• _Task brief_:
When the line containing "- destruct Hb. split; [assumption|]." appears in the entries below, begin printing there and stop after the line containing "- destruct s as [|s]; simpl in *."; print each of those lines exactly and no other line.

__________

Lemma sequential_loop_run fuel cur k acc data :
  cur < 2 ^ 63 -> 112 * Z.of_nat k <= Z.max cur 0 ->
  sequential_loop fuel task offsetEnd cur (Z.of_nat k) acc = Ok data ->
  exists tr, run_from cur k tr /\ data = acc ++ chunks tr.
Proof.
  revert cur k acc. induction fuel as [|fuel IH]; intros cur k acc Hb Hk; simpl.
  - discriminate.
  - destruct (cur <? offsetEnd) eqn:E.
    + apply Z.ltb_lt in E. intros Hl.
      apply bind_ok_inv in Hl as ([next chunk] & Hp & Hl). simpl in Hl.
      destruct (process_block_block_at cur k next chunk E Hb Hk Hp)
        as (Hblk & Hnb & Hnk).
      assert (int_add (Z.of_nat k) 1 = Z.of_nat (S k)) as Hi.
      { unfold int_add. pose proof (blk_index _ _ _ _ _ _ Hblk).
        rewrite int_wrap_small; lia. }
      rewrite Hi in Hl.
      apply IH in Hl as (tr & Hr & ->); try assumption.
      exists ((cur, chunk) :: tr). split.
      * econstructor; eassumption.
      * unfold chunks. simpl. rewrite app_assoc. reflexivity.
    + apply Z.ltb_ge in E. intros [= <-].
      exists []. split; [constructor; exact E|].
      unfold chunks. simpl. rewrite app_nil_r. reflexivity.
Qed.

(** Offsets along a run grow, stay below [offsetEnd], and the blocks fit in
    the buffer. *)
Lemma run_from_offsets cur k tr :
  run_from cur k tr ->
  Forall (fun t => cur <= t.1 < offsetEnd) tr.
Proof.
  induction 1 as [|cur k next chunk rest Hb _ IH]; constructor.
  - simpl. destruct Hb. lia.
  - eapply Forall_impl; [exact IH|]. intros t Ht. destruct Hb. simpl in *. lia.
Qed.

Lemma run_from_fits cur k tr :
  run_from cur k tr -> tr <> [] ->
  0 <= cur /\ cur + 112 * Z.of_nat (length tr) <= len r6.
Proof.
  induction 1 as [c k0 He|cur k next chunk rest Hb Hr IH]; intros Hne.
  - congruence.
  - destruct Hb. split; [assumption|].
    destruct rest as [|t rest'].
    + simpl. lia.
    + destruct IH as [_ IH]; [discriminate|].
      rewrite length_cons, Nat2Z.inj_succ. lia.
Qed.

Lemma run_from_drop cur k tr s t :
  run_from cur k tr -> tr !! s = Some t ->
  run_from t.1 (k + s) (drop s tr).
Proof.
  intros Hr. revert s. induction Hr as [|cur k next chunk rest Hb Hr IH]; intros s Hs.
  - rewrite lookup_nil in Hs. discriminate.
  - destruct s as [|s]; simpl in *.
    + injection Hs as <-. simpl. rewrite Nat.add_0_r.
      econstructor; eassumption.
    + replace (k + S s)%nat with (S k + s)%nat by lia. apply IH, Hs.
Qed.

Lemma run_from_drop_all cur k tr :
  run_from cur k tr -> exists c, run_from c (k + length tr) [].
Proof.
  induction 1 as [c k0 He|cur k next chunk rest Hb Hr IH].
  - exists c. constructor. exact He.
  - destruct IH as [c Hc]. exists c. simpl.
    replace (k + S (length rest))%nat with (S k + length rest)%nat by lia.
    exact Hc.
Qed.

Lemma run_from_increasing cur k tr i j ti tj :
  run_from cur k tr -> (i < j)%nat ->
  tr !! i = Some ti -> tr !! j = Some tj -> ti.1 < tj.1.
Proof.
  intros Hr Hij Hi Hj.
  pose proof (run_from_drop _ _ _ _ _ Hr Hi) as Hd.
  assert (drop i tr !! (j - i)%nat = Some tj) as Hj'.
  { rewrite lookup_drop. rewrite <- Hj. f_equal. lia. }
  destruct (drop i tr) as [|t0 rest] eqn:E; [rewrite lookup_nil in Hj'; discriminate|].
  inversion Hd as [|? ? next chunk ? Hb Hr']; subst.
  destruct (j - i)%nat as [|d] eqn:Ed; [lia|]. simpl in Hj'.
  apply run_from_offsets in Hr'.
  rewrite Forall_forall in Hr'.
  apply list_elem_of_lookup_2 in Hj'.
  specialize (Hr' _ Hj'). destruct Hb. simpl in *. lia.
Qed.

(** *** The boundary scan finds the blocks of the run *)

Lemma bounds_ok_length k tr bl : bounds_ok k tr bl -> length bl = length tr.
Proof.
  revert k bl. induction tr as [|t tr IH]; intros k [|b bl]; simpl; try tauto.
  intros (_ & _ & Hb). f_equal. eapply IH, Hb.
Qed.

__________

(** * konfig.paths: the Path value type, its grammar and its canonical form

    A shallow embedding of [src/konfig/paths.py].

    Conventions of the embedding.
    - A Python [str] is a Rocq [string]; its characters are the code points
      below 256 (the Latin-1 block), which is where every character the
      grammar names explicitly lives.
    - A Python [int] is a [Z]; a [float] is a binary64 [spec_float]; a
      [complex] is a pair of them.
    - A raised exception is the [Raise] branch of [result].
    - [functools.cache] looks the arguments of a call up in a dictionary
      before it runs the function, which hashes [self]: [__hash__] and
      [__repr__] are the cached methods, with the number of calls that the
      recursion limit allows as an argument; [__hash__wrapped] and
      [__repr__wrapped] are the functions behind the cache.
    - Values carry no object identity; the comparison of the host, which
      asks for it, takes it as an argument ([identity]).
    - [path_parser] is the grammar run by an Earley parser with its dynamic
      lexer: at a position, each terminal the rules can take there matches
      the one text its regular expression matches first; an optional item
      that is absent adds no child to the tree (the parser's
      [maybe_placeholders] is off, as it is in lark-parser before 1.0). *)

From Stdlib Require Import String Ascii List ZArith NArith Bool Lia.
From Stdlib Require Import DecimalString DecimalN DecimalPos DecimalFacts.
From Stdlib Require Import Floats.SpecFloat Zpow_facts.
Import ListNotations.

__________

• _Expected output_:
  - destruct Hb. split; [assumption|].
    destruct rest as [|t rest'].
    + simpl. lia.
    + destruct IH as [_ IH]; [discriminate|].
      rewrite length_cons, Nat2Z.inj_succ. lia.
Qed.

Lemma run_from_drop cur k tr s t :
  run_from cur k tr -> tr !! s = Some t ->
  run_from t.1 (k + s) (drop s tr).
Proof.
  intros Hr. revert s. induction Hr as [|cur k next chunk rest Hb Hr IH]; intros s Hs.
  - rewrite lookup_nil in Hs. discriminate.
  - destruct s as [|s]; simpl in *.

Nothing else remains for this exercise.